Moreover, Professor Mahlberg maintains that planting the two species together would be ill-conceived: When hemp cross-pollinates with marijuana, it cuts the drug's potency in half, making it useless for illicit purposes.

But White House officials also question hemp's value to farmers. "Hemp is not necessarily economically viable," says Mr. Weiner, citing an Agriculture Department report that says US markets for hemp products in 1999 could have been produced on less than 5,000 acres of land.

Jeff Gain, former chair of the USDA's Alternative Agriculture Research and Commercialization Corp., scoffs at the comment.

"Of course, there's no market if they won't let us grow the stuff," he says. "We've told the DEA and the others: Go to Detroit and talk to them, and they'll tell you how important they believe these kinds of fibers are to the future of the automobile industry. It's no secret."

Hemp proponents contend that widespread public misunderstanding about hemp has created an atmosphere in Washington in which potential supporters are silenced out of fear they'll be labeled "soft on drugs," a political kiss of death. Mr. Gain says the same is true of corporations that would benefit from hemp products.
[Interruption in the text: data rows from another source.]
(* ===== verification/Http.v ===== *)
(** * Http: [AuthController] ([src/src/auth/auth.controller.ts])

    The four routes of the controller, the two behind [JwtAuthGuard],
    the route table of the decorators and [dispatch], and the theorems
    that compose the whole program: the token [login] issues opens the
    protected routes for the user's id until it expires, provided the
    module signs with [JWT_SECRET]; with another secret no token is
    accepted; a token lives exactly [expiresIn] seconds from the
    second it was issued in; only registration writes the store; the guarded routes refuse a request without a
    token. *)

From stdpp Require Import base decidable strings list.
From Stdlib Require Import String ZArith Lia Bool.
From S2P Require Import Prelude JsString Crypto Users Auth Strategy.
Import UsersService AuthService JwtStrategy Passport.

Open Scope string_scope.
Open Scope Z_scope.

Module AuthController.

Record ProfileResponse := mkProfileResponse {
  profile_message : string;
  profile_user : ReqUser
}.

(** [timestamp: new Date().toISOString()] is kept as the time value. *)
Record ProtectedResponse := mkProtectedResponse {
  protected_message : string;
  protected_timestamp : Z;
  protected_userId : Z
}.

(** [@Post('register')] and [@Post('login')]: the service's methods. *)
Definition register `{Bcrypt} (registerDto : RegisterDto) (salt : string) (now : Z)
  : M UsersState RegisterResponse :=
  AuthService.register registerDto salt now.

Definition login `{Bcrypt} `{JwtCodec} (options : JwtModuleOptions) (loginDto : LoginDto) (now : Z)
  : M UsersState LoginResponse :=
  AuthService.login options loginDto now.

(** [@Get('profile')] handler. *)
Definition getProfile (req_user : ReqUser) : ProfileResponse :=
  mkProfileResponse "Perfil obtenido exitosamente" req_user.

(** [@Get('protected')] handler at time [now]. *)
Definition protectedRoute (now : Z) (req_user : ReqUser) : ProtectedResponse :=
  mkProtectedResponse ("Hola " ++ user_nombre req_user ++ ". Esta es una ruta protegida.")
                      now (userId req_user).

(** [GET /auth/profile] and [GET /auth/protected] behind the guard. *)
Definition profile_route `{JwtCodec} (authorization : option string) (now : Z)
  : outcome ProfileResponse :=
  guarded authorization now getProfile.

Definition protected_route `{JwtCodec} (authorization : option string) (now : Z)
  : outcome ProtectedResponse :=
  guarded authorization now (protectedRoute now).

(** ** Routing

    [@Controller('auth')] mounts the four handlers under [/auth], at the
    method and sub-path of their decorators.  A request that matches no
    route is answered by the framework's [NotFoundException]. *)

Definition controller_path : string := "auth".

Inductive HttpMethod := GET | POST.

#[export] Instance HttpMethod_eq_dec : EqDecision HttpMethod.
Proof. solve_decision. Defined.

Definition method_name (m : HttpMethod) : string :=
  match m with GET => "GET" | POST => "POST" end.

Inductive Handler := HRegister | HLogin | HProfile | HProtected.

(** The decorators, in the order of the class body. *)
Definition routes : list (HttpMethod * string * Handler) :=
  [(POST, "register", HRegister); (POST, "login", HLogin);
   (GET, "profile", HProfile); (GET, "protected", HProtected)].

Definition route_path (sub : string) : string := "/" ++ controller_path ++ "/" ++ sub.

Definition route_of (m : HttpMethod) (path : string) : option Handler :=
  option_map snd (find (fun '(m', sub, _) => bool_decide (m' = m) && String.eqb (route_path sub) path)
                       routes).

Definition route_not_found (m : HttpMethod) (path : string) : HttpException :=
  NotFoundException ("Cannot " ++ method_name m ++ " " ++ path).

(** The JSON body; [@Body()] hands it to the handler as its DTO. *)
Record JsonBody := mkJsonBody {
  body_nombre : string;
  body_apellido : string;
  body_username : string;
  body_email : string;
  body_password : string
}.

Definition registerDto_of (b : JsonBody) : RegisterDto :=
  mkRegisterDto (body_nombre b) (body_apellido b) (body_username b) (body_email b) (body_password b).

Definition loginDto_of (b : JsonBody) : LoginDto := mkLoginDto (body_email b) (body_password b).

Record HttpRequest := mkHttpRequest {
  req_method : HttpMethod;
  req_path : string;
  req_authorization : option string;
  req_body : JsonBody
}.

Inductive HttpResponse :=
| RegisterResult (r : RegisterResponse)
| LoginResult (r : LoginResponse)
| ProfileResult (r : ProfileResponse)
| ProtectedResult (r : ProtectedResponse).

(** An answer computed without the store. *)
Definition lift {S A} (o : outcome A) : M S A := fun s => (o, s).

(** One request to the controller ([salt]: what [bcrypt.hash] draws;
    [now]: the clock). *)
Definition dispatch `{Bcrypt} `{JwtCodec} (options : JwtModuleOptions) (req : HttpRequest)
  (salt : string) (now : Z) : M UsersState HttpResponse :=
  match route_of (req_method req) (req_path req) with
  | Some HRegister => r <- register (registerDto_of (req_body req)) salt now ;; ret (RegisterResult r)
  | Some HLogin => r <- login options (loginDto_of (req_body req)) now ;; ret (LoginResult r)
  | Some HProfile =>
      r <- lift (profile_route (req_authorization req) now) ;; ret (ProfileResult r)
  | Some HProtected =>
      r <- lift (protected_route (req_authorization req) now) ;; ret (ProtectedResult r)
  | None => throw (route_not_found (req_method req) (req_path req))
  end.

End AuthController.

(** ** Theorems *)

Section Theorems.
Context `{Bcrypt} `{JwtCodec}.

(** C17: the token [login] returns to a registered user opens
    [GET /auth/protected] for that user's id and name until it expires,
    when the JWT module signs with [JWT_SECRET]. *)
Theorem login_token_opens_protected options dto salt t0 s r s1 e t1 t2 :
  register dto salt t0 s = (Ok r, s1) ->
  normalizeEmail e = normalizeEmail (reg_email dto) ->
  jwt_secret options = JWT_SECRET ->
  (forall x, jwt_expiresIn options = Some x -> t2 / 1000 < t1 / 1000 + x) ->
  exists tok,
    AuthController.login options (mkLoginDto e (reg_password dto)) t1 s1 =
      (Ok (mkLoginResponse tok (register_user r)), s1) /\
    AuthController.protected_route (Some ("Bearer " ++ tok)) t2 =
      Ok (AuthController.mkProtectedResponse
            ("Hola " ++ reg_nombre dto ++ ". Esta es una ruta protegida.") t2
            (safe_id (register_user r))).
Proof.
  intros Hr He Hsec Hexp. pose proof (register_Ok_find _ _ _ _ _ _ _ Hr He) as Hfind.
  destruct (register_Ok _ _ _ _ _ _ Hr) as (_ & _ & ->).
  eexists. split.
  - unfold AuthController.login. rewrite login_run. simpl. rewrite Hfind. simpl.
    by rewrite bcrypt_compare_hash, String.eqb_refl.
  - unfold AuthController.protected_route. rewrite guarded_run, Hsec.
    rewrite (authenticate_token _ _ _ (jwt_decode_sign _ _)); [done|].
    simpl. intros x. destruct (jwt_expiresIn options) as [d|]; [|done].
    intros [= <-]. by apply Hexp.
Qed.

(** C18: when the JWT module signs with a secret other than
    [JWT_SECRET], no token [login] issues is ever accepted by the
    guard. *)
Theorem other_secret_rejected options dto t s resp s' authorization now :
  jwt_secret options <> JWT_SECRET ->
  AuthController.login options dto t s = (Ok resp, s') ->
  fromAuthHeaderAsBearerToken authorization = Some (access_token resp) ->
  authenticate authorization now = Thrown unauthorized.
Proof.
  intros Hsec. unfold AuthController.login. rewrite login_run.
  destruct (find _ _) as [u|]; [|done].
  destruct (isActive u) as [[]|]; try done;
    destruct (bcrypt_compare _ _); try done; intros [= <- _] Ht;
    rewrite authenticate_run; unfold jwt_verify; rewrite Ht; simpl;
    by rewrite (jwt_decode_other_secret _ _ _ Hsec).
Qed.

(** C25: only [POST /auth/register] writes the user store: logging in,
    the two guarded routes and a request that matches no route leave
    [this.users] and the counter as they were, whatever they answer. *)
Theorem dispatch_read_only options req salt now s :
  AuthController.route_of (AuthController.req_method req) (AuthController.req_path req)
    <> Some AuthController.HRegister ->
  snd (AuthController.dispatch options req salt now s) = s.
Proof.
  unfold AuthController.dispatch.
  destruct (AuthController.route_of _ _) as [[]|]; intros Hr; try done;
    apply bind_same_state; try done.
  unfold AuthController.login. rewrite login_run. done.
Qed.

(** C26: the two routes under [@UseGuards(JwtAuthGuard)],
    [GET /auth/profile] and [GET /auth/protected], answer a request
    without a bearer token with [UnauthorizedException] before their
    handler runs, and leave the store as it was. *)
Theorem dispatch_guarded_without_token options req salt now s :
  AuthController.route_of (AuthController.req_method req) (AuthController.req_path req)
    = Some AuthController.HProfile \/
  AuthController.route_of (AuthController.req_method req) (AuthController.req_path req)
    = Some AuthController.HProtected ->
  fromAuthHeaderAsBearerToken (AuthController.req_authorization req) = None ->
  AuthController.dispatch options req salt now s = (Thrown unauthorized, s).
Proof.
  intros [Hr|Hr] Hn; unfold AuthController.dispatch; rewrite Hr;
    unfold AuthController.profile_route, AuthController.protected_route;
    by rewrite guarded_run, authenticate_run, Hn.
Qed.

(** C28: a token signed at time [t0] by a module configured with
    [JWT_SECRET] and [expiresIn] = [x] seconds opens the guard at time
    [t] exactly when [floor(t / 1000) < floor(t0 / 1000) + x]: its
    lifetime is [x] seconds counted from the second it was issued in,
    and at the second [exp] it is refused. *)
Theorem token_lifetime options payload t0 t x :
  jwt_secret options = JWT_SECRET -> jwt_expiresIn options = Some x ->
  authenticate (Some ("Bearer " ++ jwt_sign (jwt_secret options) (claims_at options payload t0))) t =
  if t / 1000 <? t0 / 1000 + x then Ok (validate payload) else Thrown unauthorized.
Proof.
  intros Hsec Hx. rewrite authenticate_run, bearer_token by apply jwt_sign_word.
  unfold jwt_verify. rewrite Hsec, jwt_decode_sign. unfold claims_at. simpl. rewrite Hx. simpl.
  destruct (Z.leb_spec (t0 / 1000 + x) (t / 1000)), (Z.ltb_spec (t / 1000) (t0 / 1000 + x)); done || lia.
Qed.

End Theorems.

(** ** Witnesses, with the executable instances of [Crypto] *)

Lemma login_token_opens_protected_witness :
  exists r s1, AuthService.register ana_register "salt" 1000 initial = (Ok r, s1) /\
  exists tok,
    AuthController.login (mkJwtModuleOptions JWT_SECRET (Some 3600))
      (mkLoginDto "ANA@TEST.COM" (reg_password ana_register)) 2000 s1 =
      (Ok (mkLoginResponse tok (register_user r)), s1) /\
    AuthController.protected_route (Some ("Bearer " ++ tok)) 60000 =
      Ok (AuthController.mkProtectedResponse
            ("Hola " ++ reg_nombre ana_register ++ ". Esta es una ruta protegida.") 60000
            (safe_id (register_user r))).
Proof.
  eexists _, _. split; [cbv; reflexivity|].
  eapply (login_token_opens_protected (mkJwtModuleOptions JWT_SECRET (Some 3600)) ana_register "salt" 1000
            initial).
  - cbv. reflexivity.
  - vm_compute. reflexivity.
  - reflexivity.
  - intros x [= <-]. vm_compute. reflexivity.
Defined.

Lemma other_secret_rejected_witness :
  exists resp s',
    AuthController.login (mkJwtModuleOptions "other" (Some 3600)) (mkLoginDto "ana@test.com" "secret1") 2000
      (snd (AuthService.register ana_register "salt" 1000 initial)) = (Ok resp, s') /\
    authenticate (Some ("Bearer " ++ access_token resp)) 2000 = Thrown unauthorized.
Proof.
  eexists _, _. split; [cbv; reflexivity|].
  eapply (other_secret_rejected (mkJwtModuleOptions "other" (Some 3600)) (mkLoginDto "ana@test.com" "secret1") 2000
            (snd (AuthService.register ana_register "salt" 1000 initial))).
  - discriminate.
  - cbv. reflexivity.
  - vm_compute. reflexivity.
Defined.

Lemma dispatch_read_only_witness :
  let req := AuthController.mkHttpRequest AuthController.POST "/auth/login" None
               (AuthController.mkJsonBody "" "" "" "ana@test.com" "secret1") in
  let s := snd (AuthService.register ana_register "salt" 1000 initial) in
  AuthController.route_of (AuthController.req_method req) (AuthController.req_path req)
    = Some AuthController.HLogin /\
  snd (AuthController.dispatch (mkJwtModuleOptions JWT_SECRET (Some 3600)) req "salt" 2000 s) = s.
Proof.
  intros req s. split; [vm_compute; reflexivity|].
  apply dispatch_read_only. vm_compute. discriminate.
Defined.

Lemma dispatch_guarded_without_token_witness :
  let req := AuthController.mkHttpRequest AuthController.GET "/auth/profile" (Some "Basic abc")
               (AuthController.mkJsonBody "" "" "" "" "") in
  AuthController.dispatch (mkJwtModuleOptions JWT_SECRET (Some 3600)) req "salt" 2000 initial
    = (Thrown unauthorized, initial).
Proof.
  intros req. apply dispatch_guarded_without_token; [left|]; vm_compute; reflexivity.
Defined.

Lemma token_lifetime_witness :
  authenticate (Some ("Bearer " ++ jwt_sign JWT_SECRET
                  (claims_at (mkJwtModuleOptions JWT_SECRET (Some 3600)) (claims_payload ana_claims) 1999))) 3600999
  = Ok (validate (claims_payload ana_claims)).
Proof.
  apply (token_lifetime (mkJwtModuleOptions JWT_SECRET (Some 3600)) _ 1999 3600999 3600); reflexivity.
Defined.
But things may be changing. Mr. Kohller and 37 other farmers here in Illinois have pooled their resources and become minor investors in a hemp-processing plant in Canada, to learn about manufacturing techniques. Their ultimate goal is to build a plant locally, at a cost of as much as $5 million, as soon as hemp is legal again in the US.

And some say that day may not be far off. Gain says sources tell him the draft DEA regulations now circulating in Washington are sympathetic to hemp growers. "I'm very optimistic that some time in the next year or so hemp will be legalized on the federal level," he says. "I truly believe that this crop will rival the soybean industry in about 15 to 20 years."